Practical Implementation of Public Key Infrastructure at Cermati

Michael Sutiono
Cermati Group Tech Blog
9 min readJul 29, 2019

There are a lot of critical components and resources in Cermati’s working system, and to perform their jobs our staff and services need to access the said resources such as database access, cloud provider console, and third-party APIs. This leads to the problem of credential and access management.

How are we doing the credential and access management at Cermati? To be honest, we started without any sophisticated strategy to approach the problem. We simply issue a new account with a username-password pair every time an employee needs to access a certain resource.

But our team is rapidly growing in size, and along with it so does the risk of us having inside attackers and credentials leakage. Our current approach of credential and access management would neither allow us to enforce a stronger security policy conveniently regarding the access nor to scale the organization well.

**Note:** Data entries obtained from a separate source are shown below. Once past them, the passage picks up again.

(* ===== verification/SftpDownload.v ===== *)
(** * Ranges and archives

    [service/sftp_download.go]: a part of a file, pinned to the digest of the whole.
    [service/sftp_archive.go]: a directory as a ZIP file, scanned completely before the first
    byte is sent.  Dialogues with the server as in Sftp; writes to the client are not calls,
    their failure is that of the read they belong to. *)

From S2P Require Import Prelude GoStrings Text Base64 RelayText Servers Secrets RateLimit Sftp SftpUpload.

(** ** [sftpByteRange] *)

Definition range_err {A} : result sftp_err A := SFTPError "sftp_invalid_range".
Definition sftpByteRange (value : string) (size : Z) : result sftp_err (Z * Z) :=
  if negb (HasPrefix "bytes=" value) || contains_byte "," value then range_err
  else match split_on "-" (str_drop 6 value) with
       | [first; last] =>
           if size <=? 0 then range_err
           else if bool_decide (first = "")
           then match ParseInt 64 last with
                | Some suffix => if suffix <=? 0 then range_err else let suffix := Z.min suffix size in Ok (size - suffix, suffix)
                | None => range_err
                end
           else match ParseInt 64 first with
                | None => range_err
                | Some start =>
                    if (start <? 0) || (size <=? start) then range_err
                    else if bool_decide (last = "") then Ok (start, size - 1 - start + 1)
                    else match ParseInt 64 last with
                         | Some e => if e <? start then range_err else let e := Z.min e (size - 1) in Ok (start, e - start + 1)
                         | None => range_err
                         end
                end
       | _ => range_err
       end.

We don’t have much control over each employee’s password strength and how they store it. In the case of credential leakage, we have to manually revoke the credentials or at least update the password on our internal services, which would be another cost in productivity.

The sad truth about password strength (source).

Long story short, the need for a better way to solve our credential and access management problem at scale leads us to come with the idea to implement our self-managed Public Key Infrastructure (PKI). The PKI provides each of our team members with a certificate bundle that will be used to authenticate to our internal resources, while also allowing us to revoke them easily.

We aren’t going to dig too much into the internal working of PKI in this article. For those who’re interested, the following resources might be relevant.

For the relevant IETF RFCs, refer to the following RFC specification documents.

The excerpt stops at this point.